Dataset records
● ● ● ●
(** * ecomerce-server: a shallow embedding of the request handlers

    The development follows the TypeScript sources of the server:
    [src/utils/index.ts] (JWTUtil, PasswordUtil, ResponseUtil, PermissionUtil,
    ErrorUtil), [middleware/errorHandler.ts], [controllers/authController.ts],
    [controllers/productController.ts] and [services/socketService.ts].

    Conventions.
    - HTTP statuses, epoch milliseconds and row counts are integers of [Z].
      The numbers read from a query string ([page], [limit]) and what is
      computed from them are [Js.number]s: integers held as doubles, [NaN]
      and the two infinities, with the rounding of double arithmetic.
    - Identifiers, e-mail addresses, tokens and messages are [string]s and
      are only ever compared; the password checked by the strength rules is
      a sequence of UTF-16 code units, because the rules look inside it.
    - An [async] handler is a function from the database before the request
      to the database after it, together with what the handler answered or
      threw. Console output is not part of the model.
    - The database is the set of tables the handlers touch, each a list of
      rows; the ORM calls are the list functions of [Prisma]. *)

From Stdlib Require Import List String Ascii Bool ZArith NArith QArith Lia.
From Stdlib Require Import DecimalString.
Import ListNotations.

Local Open Scope string_scope.
Local Open Scope Z_scope.
Local Open Scope list_scope.

(** ** Enumerations of the schema (re-exported by [src/types/index.ts]) *)

Inductive UserRole := BUYER | SELLER | ADMIN.
Inductive SellerRole := MANAGER | ACCOUNTANT | INVENTORY_STAFF.
Inductive UserStatus := ACTIVE | SUSPENDED | BANNED.

Definition UserRole_eqb (a b : UserRole) : bool :=
  match a, b with
  | BUYER, BUYER | SELLER, SELLER | ADMIN, ADMIN => true
  | _, _ => false
  end.

Definition SellerRole_eqb (a b : SellerRole) : bool :=
  match a, b with
  | MANAGER, MANAGER | ACCOUNTANT, ACCOUNTANT
  | INVENTORY_STAFF, INVENTORY_STAFF => true
  | _, _ => false
  end.

Definition UserStatus_eqb (a b : UserStatus) : bool :=
  match a, b with
  | ACTIVE, ACTIVE | SUSPENDED, SUSPENDED | BANNED, BANNED => true
  | _, _ => false
  end.

(** [sellerRole === SellerRole.X] where [sellerRole] may be [null] or
    [undefined]. *)
Definition sellerRole_is (sr : option SellerRole) (x : SellerRole) : bool :=
  match sr with
  | Some r => SellerRole_eqb r x
  | None => false
  end.

(** ** PermissionUtil (src/utils/index.ts) *)

Module PermissionUtil.

Definition canManageProducts (role : UserRole) (sellerRole : option SellerRole) : bool :=
  if UserRole_eqb role ADMIN then true
  else if UserRole_eqb role SELLER then
    sellerRole_is sellerRole MANAGER || sellerRole_is sellerRole INVENTORY_STAFF
  else false.

Definition canViewOrders (role : UserRole) (sellerRole : option SellerRole) : bool :=
  if UserRole_eqb role ADMIN then true
  else if UserRole_eqb role SELLER then true
  else if UserRole_eqb role BUYER then true
  else false.

Definition canManageOrders (role : UserRole) (sellerRole : option SellerRole) : bool :=
  if UserRole_eqb role ADMIN then true
  else if UserRole_eqb role SELLER then sellerRole_is sellerRole MANAGER
  else false.

Definition canViewFinancials (role : UserRole) (sellerRole : option SellerRole) : bool :=
  if UserRole_eqb role ADMIN then true
  else if UserRole_eqb role SELLER then
    sellerRole_is sellerRole MANAGER || sellerRole_is sellerRole ACCOUNTANT
  else false.

Definition canManageUsers (role : UserRole) : bool := UserRole_eqb role ADMIN.

End PermissionUtil.

(** ** JavaScript strings seen as UTF-16 code units *)

Module Js.

Definition codeunit := N.
Definition jsstring := list codeunit.

Definition unit_of_ascii (a : ascii) : codeunit := N_of_ascii a.

Fixpoint units (s : string) : jsstring :=
  match s with
  | EmptyString => []
  | String a r => unit_of_ascii a :: units r
  end.

(** A character range [[lo-hi]] of a regular expression. *)
Definition in_range (lo hi : ascii) (c : codeunit) : bool :=
  (unit_of_ascii lo <=? c)%N && (c <=? unit_of_ascii hi)%N.

(** A character class given by the list of its members. *)
Definition in_class (members : jsstring) (c : codeunit) : bool :=
  existsb (N.eqb c) members.

(** [/[...]/.test(s)] for a one-character pattern: some unit of [s]
    matches. *)
Definition test (class : codeunit -> bool) (s : jsstring) : bool :=
  existsb class s.

(** [x || d] on a status code, an integer when there is one: [undefined]
    and [0] are falsy. *)
Definition num_or (x : option Z) (d : Z) : Z :=
  match x with
  | Some 0 | None => d
  | Some n => n
  end.

(** [x || d] on a string: [undefined] and the empty string are falsy. *)
Definition str_or (x : option string) (d : string) : string :=
  match x with
  | Some EmptyString | None => d
  | Some s => s
  end.

Definition truthy_str (x : option string) : bool :=
  match x with
  | Some EmptyString | None => false
  | Some _ => true
  end.

(** [Array.prototype.join]. *)
Fixpoint join (sep : string) (l : list string) : string :=
  match l with
  | [] => EmptyString
  | [x] => x
  | x :: r => (x ++ sep ++ join sep r)%string
  end.

(** [s.startsWith(p)]. *)
Definition startsWith (p s : string) : bool := String.prefix p s.

(** [s.includes(p)]. *)
Fixpoint includes (p s : string) : bool :=
  String.prefix p s ||
  match s with
  | EmptyString => false
  | String _ r => includes p r
  end.

Definition digit_of (a : ascii) : option Z :=
  let n := Z.of_nat (nat_of_ascii a) in
  if (48 <=? n) && (n <=? 57) then Some (n - 48) else None.

(** *** Numbers

    The numbers the list endpoints compute with are integers, [NaN] and
    the two infinities. An integer is held as a double: with 53 significant
    bits, rounded to the nearest such value, ties to the even one, and to
    an infinity from [2 ^ 1024 - 2 ^ 970] on. [Num 0] stands for both
    zeros: the program only tests a zero for truthiness. *)
Inductive number := NaN | Num (z : Z) | Infinity (negative : bool).

Definition MAX_SAFE_INTEGER : Z := 2 ^ 53 - 1.

(** The integer nearest to [n / d], ties to even, for [0 <= n] and
    [0 < d]. *)
Definition nearest (n d : Z) : Z :=
  let q := n / d in
  let r := n mod d in
  if (d <? 2 * r) || ((d =? 2 * r) && Z.odd q) then q + 1 else q.

(** The double nearest to the integer [z]. *)
Definition to_double (z : Z) : number :=
  let e := Z.log2 (Z.abs z) - 52 in
  if e <=? 0 then Num z
  else
    let v := nearest (Z.abs z) (2 ^ e) * 2 ^ e in
    if 2 ^ 1024 <=? v then Infinity (z <? 0) else Num (Z.sgn z * v).

(** [x || d] on a number: [NaN] and zero are falsy. *)
Definition number_or (x d : number) : number :=
  match x with
  | NaN | Num 0 => d
  | _ => x
  end.

(** [x - y]. *)
Definition sub (x y : number) : number :=
  match x, y with
  | NaN, _ | _, NaN => NaN
  | Num a, Num b => to_double (a - b)
  | Infinity s, Num _ => Infinity s
  | Num _, Infinity s => Infinity (negb s)
  | Infinity s, Infinity s' => if Bool.eqb s s' then NaN else Infinity s
  end.

(** [x * y]. *)
Definition mul (x y : number) : number :=
  match x, y with
  | NaN, _ | _, NaN => NaN
  | Num a, Num b => to_double (a * b)
  | Infinity s, Num b | Num b, Infinity s =>
      if b =? 0 then NaN else Infinity (xorb s (b <? 0))
  | Infinity s, Infinity s' => Infinity (xorb s s')
  end.

(** [x < y]; a comparison with [NaN] is false. *)
Definition lt (x y : number) : bool :=
  match x, y with
  | NaN, _ | _, NaN => false
  | Num a, Num b => a <? b
  | Num _, Infinity s => negb s
  | Infinity s, Num _ => s
  | Infinity s, Infinity s' => s && negb s'
  end.

(** A quotient of two numbers need not be whole. A finite one is the
    double [m * 2 ^ e]. *)
Inductive quotient := QNaN | Dyadic (m e : Z) | QInfinity (negative : bool).

(** The binary exponent of [a / b] for positive [a] and [b]: the [e] with
    [2 ^ e <= a / b < 2 ^ (e + 1)]. *)
Definition exponent (a b : Z) : Z :=
  let e := Z.log2 a - Z.log2 b in
  if (if 0 <=? e then b * 2 ^ e <=? a else b <=? a * 2 ^ (- e)) then e else e - 1.

(** The double nearest to [a / b] for positive [a] and [b]: 53 significant
    bits, or fewer below [2 ^ (-1022)]. *)
Definition div_pos (a b : Z) : Z * Z :=
  let e := Z.max (exponent a b - 52) (-1074) in
  (if 0 <=? e then nearest a (b * 2 ^ e) else nearest (a * 2 ^ (- e)) b, e).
● ● ● ●
Brief: Reprint exactly the lines above that start at the one with "(** [x || d] on a number: [NaN]" and end at the one with "[2 ^ e <= a / b < 2 ^ (e + 1)]. *)", keeping both and adding none.

Your solution:
(** [x || d] on a number: [NaN] and zero are falsy. *)
Definition number_or (x d : number) : number :=
  match x with
  | NaN | Num 0 => d
  | _ => x
  end.

(** [x - y]. *)
Definition sub (x y : number) : number :=
  match x, y with
  | NaN, _ | _, NaN => NaN
  | Num a, Num b => to_double (a - b)
  | Infinity s, Num _ => Infinity s
  | Num _, Infinity s => Infinity (negb s)
  | Infinity s, Infinity s' => if Bool.eqb s s' then NaN else Infinity s
  end.

(** [x * y]. *)
Definition mul (x y : number) : number :=
  match x, y with
  | NaN, _ | _, NaN => NaN
  | Num a, Num b => to_double (a * b)
  | Infinity s, Num b | Num b, Infinity s =>
      if b =? 0 then NaN else Infinity (xorb s (b <? 0))
  | Infinity s, Infinity s' => Infinity (xorb s s')
  end.

(** [x < y]; a comparison with [NaN] is false. *)
Definition lt (x y : number) : bool :=
  match x, y with
  | NaN, _ | _, NaN => false
  | Num a, Num b => a <? b
  | Num _, Infinity s => negb s
  | Infinity s, Num _ => s
  | Infinity s, Infinity s' => s && negb s'
  end.

(** A quotient of two numbers need not be whole. A finite one is the
    double [m * 2 ^ e]. *)
Inductive quotient := QNaN | Dyadic (m e : Z) | QInfinity (negative : bool).

(** The binary exponent of [a / b] for positive [a] and [b]: the [e] with
    [2 ^ e <= a / b < 2 ^ (e + 1)]. *)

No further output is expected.